With a much-lauded ecommerce platform and consistently rising sales, Lush is a brand very much on the up. In fact, for its most recently published annual figures (for the year ending 30 June 2016), Lush recorded a 75% jump in pre-tax profit to £43.2m 2016 as sales rose 26% to £723.2m. Its online sales also rose – up 26% to £32.6m – while like-for-like sales increased by 19% during the period.
In particular, its North American subsidiary is growing fast, with the business approaching 1,000 stores globally and also overtaking The Body Shop in the UK market.
Lush’s success has been largely driven by strong customer service scores and the way it differentiates through ethical branding. For example, 100% of its products are recyclable, compostable, or biodegradable, with its face masks and bath bombs made from natural ingredients. This has created loyalty from consumers looking for a brand with purpose, with the Lush Instagram account, which plays up its ethical values, now standing at almost four million followers.
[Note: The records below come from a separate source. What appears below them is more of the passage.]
Lemma popcount_complement (n : nat) :
  forall v, 0 <= v < 2 ^ Z.of_nat n ->
    popcount (2 ^ Z.of_nat n - 1 - v) = Z.of_nat n - popcount v.
Proof.
  induction n as [| n IH]; intros v Hv.
  - change (2 ^ Z.of_nat 0) with 1 in *.
    assert (v = 0) as -> by lia. reflexivity.
  - rewrite Nat2Z.inj_succ, Z.pow_succ_r in * by lia.
    destruct (half_bit v) as (a & b & -> & Hb & Ha).
    replace (2 * 2 ^ Z.of_nat n - 1 - (2 * a + b))
      with (2 * (2 ^ Z.of_nat n - 1 - a) + (1 - b)) by ring.
    assert (0 <= a < 2 ^ Z.of_nat n) by lia.
    rewrite !popcount_double by lia.
    rewrite IH by lia. ring.
Qed.

Lemma bit_sum_double (n : nat) (a b : Z) :
  0 <= b <= 1 ->
  bit_sum (S n) (2 * a + b) = b + bit_sum n a.
Proof.
  intros Hb. induction n as [| n IH].
  - cbn [bit_sum]. change (Z.of_nat 0) with 0.
    assert (b = 0 \/ b = 1) as [-> | ->] by lia.
    + replace (2 * a + 0) with (2 * a) by ring.
      rewrite Z.testbit_even_0. reflexivity.
    + rewrite Z.testbit_odd_0. reflexivity.
  - change (bit_sum (S (S n)) (2 * a + b))
      with (Z.b2z (Z.testbit (2 * a + b) (Z.of_nat (S n)))
            + bit_sum (S n) (2 * a + b)).
    rewrite IH. cbn [bit_sum].
    rewrite Nat2Z.inj_succ.
    assert (Z.testbit (2 * a + b) (Z.succ (Z.of_nat n))
            = Z.testbit a (Z.of_nat n)) as ->.
    { assert (b = 0 \/ b = 1) as [-> | ->] by lia.
      - replace (2 * a + 0) with (2 * a) by ring.
        apply Z.testbit_even_succ. lia.
      - apply Z.testbit_odd_succ. lia. }
    ring.
Qed.

(** [popcount] counts the set bits: on an [n]-bit value it is the sum of
    the [n] lowest bits. *)
Lemma popcount_testbit (n : nat) :
  forall v, 0 <= v < 2 ^ Z.of_nat n -> popcount v = bit_sum n v.
Proof.
  induction n as [| n IH]; intros v Hv.
  - change (2 ^ Z.of_nat 0) with 1 in *.
    assert (v = 0) as -> by lia. reflexivity.
  - rewrite Nat2Z.inj_succ, Z.pow_succ_r in * by lia.
    destruct (half_bit v) as (a & b & -> & Hb & Ha).
    assert (0 <= a < 2 ^ Z.of_nat n) by lia.
    rewrite bit_sum_double, popcount_double by lia.
    rewrite IH by lia. reflexivity.
Qed.

(** ** [bin(v).count('1')] is the Hamming weight *)

Lemma count_bin_digits (p : positive) :
  forall rest,
    count "1"%char (BinaryString.Raw.of_pos p rest)
    = pos_popcount p + count "1"%char rest.
Proof.
  induction p as [q IH | q IH |]; intros rest;
    cbn [BinaryString.Raw.of_pos pos_popcount].
  - rewrite IH. cbn [count Ascii.eqb Bool.eqb]. ring.
  - rewrite IH. cbn [count Ascii.eqb Bool.eqb]. ring.
  - cbn [count Ascii.eqb Bool.eqb]. ring.
Qed.

Lemma count_bin (v : Z) : count "1"%char (bin v) = popcount v.
Proof.
  destruct v as [| p | p]; try reflexivity.
  - unfold bin, BinaryString.of_Z, BinaryString.of_pos.
    cbn [count Ascii.eqb Bool.eqb].
    rewrite count_bin_digits. cbn [count popcount]. ring.
  - unfold bin, BinaryString.of_Z, BinaryString.of_pos.
    cbn [count Ascii.eqb Bool.eqb].
    rewrite count_bin_digits. cbn [count popcount]. ring.
Qed.

(** ** The mirrored value *)

Lemma low_bits_disjoint (v k : Z) :
  0 <= v < 2 ^ 16 -> Z.land v (Z.shiftl k 16) = 0.
Proof.
  intros Hv. apply Z.bits_inj'. intros n Hn.
  rewrite Z.land_spec, Z.bits_0.
  destruct (Z.lt_ge_cases n 16).
  - rewrite Z.shiftl_spec_low by lia. apply andb_false_r.
  - rewrite <- (Z.mod_small v (2 ^ 16)) by lia.
    rewrite Z.mod_pow2_bits_high by lia. reflexivity.
Qed.

(** On a 16-bit value the bit formula of line 40 puts the value in the low
    half and its 16-bit complement in the high half. *)
Lemma mirror_eq (v : Z) :
  0 <= v < 2 ^ 16 -> mirror v = v + (65535 - v) * 65536.
Proof.
  intros Hv. unfold mirror.
  pose proof (Z.add_lor_land v (Z.shiftl (Z.lnot v) 16)) as H.
  rewrite low_bits_disjoint, Z.add_0_r in H by assumption. rewrite H.
  change 0xffffffff with (Z.ones 32). rewrite Z.land_ones by lia.
  rewrite Z.shiftl_mul_pow2 by lia.
  pose proof (Z.opp_lnot v) as Hn.
  replace (Z.lnot v) with (- v - 1) by lia.
  change (2 ^ 16) with 65536 in *. change (2 ^ 32) with 4294967296.
  symmetry. apply Z.mod_unique with (q := -1); lia.
Qed.

Lemma mirror_popcount (v : Z) : 0 <= v < 2 ^ 16 -> popcount (mirror v) = 16.
Proof.
  intros Hv. rewrite mirror_eq by assumption.
  change 65536 with (2 ^ Z.of_nat 16). change 65535 with (2 ^ Z.of_nat 16 - 1).
  change (2 ^ 16) with (2 ^ Z.of_nat 16) in Hv.
  rewrite popcount_split by lia.
  rewrite popcount_complement by lia.
  change (Z.of_nat 16) with 16. ring.
Qed.

(** ** The three paths of [balance_vidpid] *)

Lemma balance_zero (w : world) : balance_vidpid 0 w = (w, inr 0).
Proof. reflexivity. Qed.

Lemma balance_mirror (v : Z) (w : world) :
  v <> 0 -> v <= 0x7fff -> balance_vidpid v w = (w, inr (mirror v)).
Proof.
  intros Hnz Hle. unfold balance_vidpid.
  destruct (Z.eqb_spec v 0) as [| _]; [contradiction |].
  destruct (Z.leb_spec v 0x7fff) as [_ |]; [| lia].
  reflexivity.
Qed.

Lemma balance_check (v : Z) (w : world) :
  0x7fff < v ->
  balance_vidpid v w
  = (w, if popcount v =? 16 then inr v else inl (invalid_weight v)).
Proof.
  intros Hgt. unfold balance_vidpid.
  destruct (Z.eqb_spec v 0) as [| _]; [lia |].
  destruct (Z.leb_spec v 0x7fff) as [| _]; [lia |].
  rewrite count_bin.
  destruct (popcount v =? 16); reflexivity.
Qed.

(** What a call can end in, over all integers. *)
Lemma balance_cases (v : Z) (w : world) :
  (v = 0 /\ balance_vidpid v w = (w, inr 0))
  \/ (v <> 0 /\ v <= 0x7fff /\ balance_vidpid v w = (w, inr (mirror v)))
  \/ (0x7fff < v /\ popcount v = 16 /\ balance_vidpid v w = (w, inr v))
  \/ (0x7fff < v /\ popcount v <> 16
      /\ balance_vidpid v w = (w, inl (invalid_weight v))).
Proof.
  destruct (Z.eq_dec v 0) as [-> | Hnz]; [left; split; reflexivity |].
  destruct (Z_le_gt_dec v 0x7fff) as [Hle | Hgt].
  - right; left. auto using balance_mirror.
  - rewrite balance_check by lia.
    destruct (Z.eqb_spec (popcount v) 16) as [Heq | Hne].
    + right; right; left. repeat split; auto; lia.
    + right; right; right. repeat split; auto; lia.
Qed.

Lemma mirror_range (v : Z) :
  0 <= v <= 0x7fff -> 0x7fff < mirror v <= 0xffffffff.
Proof.
  intros Hv. rewrite mirror_eq by (change (2 ^ 16) with 65536; lia). lia.
Qed.

Lemma mirror_masked (v : Z) : 0 <= mirror v <= 0xffffffff.
Proof.
  unfold mirror.
  set (x := Z.lor v (Z.shiftl (Z.lnot v) 16)).
  change (Z.land x 0xffffffff) with (Z.land x (Z.ones 32)).
  rewrite Z.land_ones by lia.
  assert (Hpos : 0 < 4294967296) by lia.
  pose proof (Z.mod_pos_bound x 4294967296 Hpos).
  change (2 ^ 32) with 4294967296. lia.
Qed.
(** * Wallet-pass generator (app.js): colour parsing, manifest building, scratch-file cleanup

    A shallow embedding of the live code of [app.js] (lines 1-210; the rest of
    the file is commented-out history) and the properties of its
    specification.

    Conventions of the embedding:
    - a JavaScript string is the list of its UTF-16 code units ([jsstring]);
    - a request field is absent ([None]) or a string ([Some s]), as the
      interface of the specification types it;
    - everything the handler obtains from outside the file (clock, time zone,
      the image library, the template and icon files, the signer, the file
      system calls that may fail) is a field of [Env];
    - the scratch directory and the archive directory are one finite map
      from paths to contents. *)

From stdpp Require Import base option numbers list strings gmap.
From Stdlib Require Import ZArith Lia DecimalString DecimalZ.

Local Open Scope Z_scope.

(** ** JavaScript strings *)

Definition jsstring : Type := list N.

(** The code units of an ASCII literal. *)
Definition js (s : string) : jsstring :=
  Ascii.N_of_ascii <$> String.list_ascii_of_string s.
Arguments js : simpl never.

(** ** The pattern [/rgb\((\d+),\s*(\d+),\s*(\d+)\)/] *)

Module Regex.

(** [\d] : the ten ASCII digits. *)
Definition isDigit (c : N) : bool := ((48 <=? c) && (c <=? 57))%N.

(** [\s] : WhiteSpace and LineTerminator code units. *)
Definition isSpace (c : N) : bool :=
  (((9 <=? c) && (c <=? 13)) || (c =? 32) || (c =? 160) || (c =? 5760)
   || ((8192 <=? c) && (c <=? 8202)) || (c =? 8232) || (c =? 8233)
   || (c =? 8239) || (c =? 8287) || (c =? 12288) || (c =? 65279))%N.

(** The longest prefix of [s] in the class [p], and what follows it: a
    greedy [p*]. *)
Fixpoint span (p : N → bool) (s : jsstring) : jsstring * jsstring :=
  match s with
  | c :: s' =>
      if p c then let '(a, b) := span p s' in (c :: a, b) else ([], s)
  | [] => ([], [])
  end.

(** A literal piece of the pattern: [Some rest] when [s] starts with it. *)
Fixpoint literal (lit s : jsstring) : option jsstring :=
  match lit, s with
  | [], _ => Some s
  | a :: lit', c :: s' => if (a =? c)%N then literal lit' s' else None
  | _ :: _, [] => None
  end.

(** A capturing [(\d+)]: the greedy run of digits, which must not be
    empty. The piece of the pattern that follows is never a digit, so
    giving back digits cannot help: greedy is the only way to match. *)
Definition digits1 (s : jsstring) : option (jsstring * jsstring) :=
  match span isDigit s with
  | ([], _) => None
  | (d, rest) => Some (d, rest)
  end.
Speaking to Marketing Week at Lush’s annual ‘Creative Showcase’, the brand’s chief digital officer Jack Constantine talks amid an endless horde of tattooed millennials walking past wearing t-shirts that make political statements about protecting the environment. Meanwhile, on a stage slightly behind where we’re standing, Queen guitarist Brian May is making a passionate speech about saving Britain’s badger population. Constantine insists this kind of political environment must be adopted by more brands if they wish to continue to appeal to millennials and gen Z consumers.
He explains: “If you want to create trust and brand loyalty with young people in 2017 then it’s all about promoting honesty and transparency. I think a lot more brands should be thinking like we think and what we do should become the norm.
“Brands can’t just sell products to consumers anymore – to stay relevant they have to look out for the world too. If your mentality is still ‘screw the rest of them, I just want to make money’ then you are eventually going to fail.”
Fan clubs and subscription services
One way Lush is hoping to ensure its future success is through the launch of subscription services. In August, it launched a new subscription service for bath bombs. The service, which was rolled out first in America, is fully customisable and allows customers to choose which products they would like and how frequently they would like to receive them – the idea being Lush consumers will never run out of bath bombs.
Over the coming years, Constantine says Lush will continue to build subscription services and also look to introduce more fan club programmes as it aims to solidify its growing community. “We don’t necessarily believe generating loyalty is purely about offering discounts so we want to build more subscription services and fan clubs,” he says.
“There needs to be a set-up where people can come into a shop and we know exactly who they are and can give them instant benefits. We also need to make sure our staff have more time to talk to customers on the shop floor – therefore, making the digital and physical experience seamlessly overlap will be a big focus.”
Not being able to blag it
Constantine says Lush is a brand that always tries to follow through on its promises – whether that’s around launching fan clubs or helping the environment. In the current era of brand transparency, he believes marketers can’t “blag it” like they could in the past.
He concludes: “The global community has more expectations for sustainability. The reality is I can Google something a marketer has promised and find out very quickly if they were lying to me.
“It was easier for some to blag in the past but they can’t get away with doing that anymore!”